Migrating the raw data from source systems into a central repository is usually the first step in establishing a data lake. Many systems store source data in relational database tables, therefore a mechanism is required to ingest this data in the data lake and also get some relevant metadata about these tables so that data in the lake can be consolidated for create, read, update, and delete (CRUD) operations.

Amazon Simple Storage Service (Amazon S3) is the storage of choice for setting up data lakes on AWS. Source data is first ingested into Amazon S3, transformed, and then consumed from Amazon S3 using purpose-built AWS services. The first step in this process is to ingest data from a variety of source systems, including relational databases such as Oracle database and Microsoft SQL Server database.

AWS Database Migration Service (AWS DMS) is a web service that you can use to migrate data from these source databases to your S3 data lake. AWS DMS can migrate the initial full load from the source database tables into Amazon S3, and it can also perform ongoing change data capture (CDC). The replication process is performed by creating and starting an AWS DMS task. The S3 endpoint you define as the target for this task accumulates data from the source tables in CSV or Parquet files. You can then transform and curate this raw data so different tools can consume it.

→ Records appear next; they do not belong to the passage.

Lemma bitmap_queries_witness :
  is_subset example_prefix example_prefix = true /\ to_set 100 example_prefix ⊆ to_set 100 example_prefix /\ is_set true 100 example_prefix 69 = Some (bool_decide (69 ∈ to_set 100 example_prefix)).
Proof.
  pose proof (bitmap_queries true 100 example_prefix example_prefix 69 0 eq_refl example_wf example_wf ltac:(lia) ltac:(lia)) as (H1 & _ & _ & _ & H2 & _).
  assert (E : is_subset example_prefix example_prefix = true) by (by vm_compute). split; [exact E |]. split; [by apply H2 | exact H1].
Defined.

(** [bits_set] is the number of elements of the set, without overflow. *)
Theorem bits_set_size width b :
  0 < width -> width + 64 <= 2 ^ 32 -> bitmap_wf width b -> bits_set b = Z.of_nat (size (to_set width b)).
Proof. intros. by apply bits_set_spec. Qed.

Lemma bits_set_size_witness : bits_set example_prefix = 70 /\ Z.of_nat (size (to_set 100 example_prefix)) = 70.
Proof. split; [by vm_compute |]. rewrite <- (bits_set_size 100 example_prefix); [by vm_compute | lia | lia | apply example_wf]. Defined.

(** C24: reading the iterator until [BITMAP_END] terminates and yields exactly
    the set bits, each once and in increasing order, with any first-bit
    primitive that keeps its contract; no step needs more rounds of its loop
    than the array has words. *)
Theorem iterator_enumerates dbug width ffb `{!FirstBit ffb} b :
  0 < width -> bitmap_wf width b ->
  exists todo,
    iterator_run width ffb (S (size (to_set width b))) (ARRAY_ELEMENTS width) b (iterator_init b) = Some todo /\
    todo = filter (fun i => is_set dbug width b i = Some true) (seqZ 0 width) /\
    list_to_set todo = to_set width b.
Proof.
  intros Hw Hb. exists (bits_list width b). pose proof (bits_list_size width b) as Hs.
  replace (size (to_set width b)) with (length (bits_list width b)) by lia.
  split; [by apply iterator_complete |]. split; [| done].
  apply filter_ext_on. intros i Hi%elem_of_seqZ. rewrite is_set_spec by (done || lia). rewrite (inj_iff Some), bool_decide_eq_true, elem_of_to_set. intuition lia.
Qed.

Lemma iterator_enumerates_witness :
  iterator_run 100 find_first_bit 4 2 [5; 2] (iterator_init [5; 2]) = Some [0; 2; 65] /\
  exists todo, iterator_run 100 find_first_bit (S (size (to_set 100 [5; 2]))) 2 [5; 2] (iterator_init [5; 2]) = Some todo /\
    todo = filter (fun i => is_set true 100 [5; 2] i = Some true) (seqZ 0 100) /\ list_to_set todo = to_set 100 [5; 2].
Proof.
  split; [by vm_compute |]. apply (iterator_enumerates true 100 find_first_bit [5; 2]); [done |].
  split; [done | repeat constructor; lia |]. intros i Hi. change (Z.of_nat (ARRAY_ELEMENTS 100)) with 2 in Hi.
  apply (bounded_check (fun i => 100 <= i -> test [5; 2] i = false) 128); [by vm_compute | lia | lia].
Defined.

(** [print] has a defined result only when no bit from 64 on is set: for any
    other bitmap its loop shifts a word by 64 positions. *)
Theorem bitmap_print_defined width longlong2str b :
  0 < width -> bitmap_wf width b ->
  (print width longlong2str b <> None <-> forall i, i ∈ to_set width b -> i < 64) /\
  (forall s, print width longlong2str b = Some s -> s = longlong2str (to_ulonglong b)).
Proof.
  intros Hw Hb. pose proof (array_pos width Hw). pose proof (array_bounds width Hw). pose proof (wf_length width b Hb) as Hl.
  pose proof (last_nonzero_zero b (ARRAY_ELEMENTS width - 1) ltac:(lia)) as Hz.
  pose proof (last_nonzero_le b (ARRAY_ELEMENTS width - 1)) as Hle.
  assert (Hp : print width longlong2str b = if decide (last_nonzero b (ARRAY_ELEMENTS width - 1) = 0%nat)
    then Some (longlong2str (to_ulonglong b)) else None).
  { unfold print. cbv zeta. case_decide as E; [by rewrite E |].
    destruct (last_nonzero b (ARRAY_ELEMENTS width - 1)) as [| l] eqn:El; [done |].
    destruct b as [| w b]; [simpl in Hl; lia | done]. }
  rewrite Hp. case_decide as E.
  - split; [| by intros s [= <-]]. split; [| done]. intros _ i Hi%elem_of_to_set.
    destruct (decide (i < 64)); [done |]. destruct Hi as [Hi Ht]. exfalso. unfold test in Ht.
    rewrite (proj1 Hz E), Z.bits_0 in Ht; [done |]. Z.to_euclidean_division_equations; lia.
  - split; [| done]. split; [done |]. intros Hi. exfalso. apply E, Hz. intros k Hk.
    apply (word_bits_eq 64); [apply element_word, Hb | by apply is_word_0 |].
    intros j Hj. rewrite Z.bits_0. apply not_true_is_false. intros Hb1.
    assert (Hpos : test b (64 * Z.of_nat k + j) = true).
    { unfold test. replace ((64 * Z.of_nat k + j) / 64) with (Z.of_nat k) by (Z.to_euclidean_division_equations; lia).
      replace ((64 * Z.of_nat k + j) mod 64) with j by (Z.to_euclidean_division_equations; lia). by rewrite Nat2Z.id. }
    destruct (decide (64 * Z.of_nat k + j < width)).
    + assert (64 * Z.of_nat k + j < 64) by (apply Hi, elem_of_to_set; split; [lia | done]). lia.
    + rewrite (wf_tail width b) in Hpos by (done || lia). done.
Qed.

Lemma bitmap_print_defined_witness : print 100 (fun z => [z]) [5; 2] = None /\ print 100 (fun z => [z]) [5; 0] = Some [5].
Proof.
  split; [by vm_compute |].
  assert (Hb : bitmap_wf 100 [5; 0]).
  { split; [done | repeat constructor; lia |]. intros i Hi. change (Z.of_nat (ARRAY_ELEMENTS 100)) with 2 in Hi.
    apply (bounded_check (fun i => 100 <= i -> test [5; 0] i = false) 128); [by vm_compute | lia | lia]. }
  destruct (print 100 (fun z => [z]) [5; 0]) as [s |] eqn:E.
  - by rewrite (proj2 (bitmap_print_defined 100 (fun z => [z]) [5; 0] eq_refl Hb) s E).
  - by vm_compute in E.
Defined.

AWS DMS also provides certain transformation rules that you can apply to any selected schema, table, or view. For more information on specific transformation expressions, see Transformation rules and actions. In this post, I show how you can use AWS DMS to replicate headers from source tables to Amazon S3 as the target and how to use these columns to consolidate the data in the data lake for CRUD operations.

Architecture overview

The following architecture diagram shows AWS DMS being used for data ingestion from a relational database to Amazon S3. AWS DMS can connect to many of the most popular data engines as a source for data replication. For this post, I use Oracle as the data source for the sample data. We let AWS DMS push this data in an S3 bucket designated to store raw source data. When AWS DMS runs for the first time, it creates initial bulk files containing all records from the table selected. When it’s complete, it starts generating CDC files for that table. Because AWS DMS gets the CDC data from the Redo logs of the database, over a period of time the S3 raw bucket receives all the committed changes on the same record as separate rows. This raw data first needs to be consolidated and transformed before it can be used by the consuming systems. Amazon EMR is a popular choice for data transformation by using Apache Spark, and it also comes with the Apache Hudi framework, which helps consolidate data on Amazon S3 for CRUD operations.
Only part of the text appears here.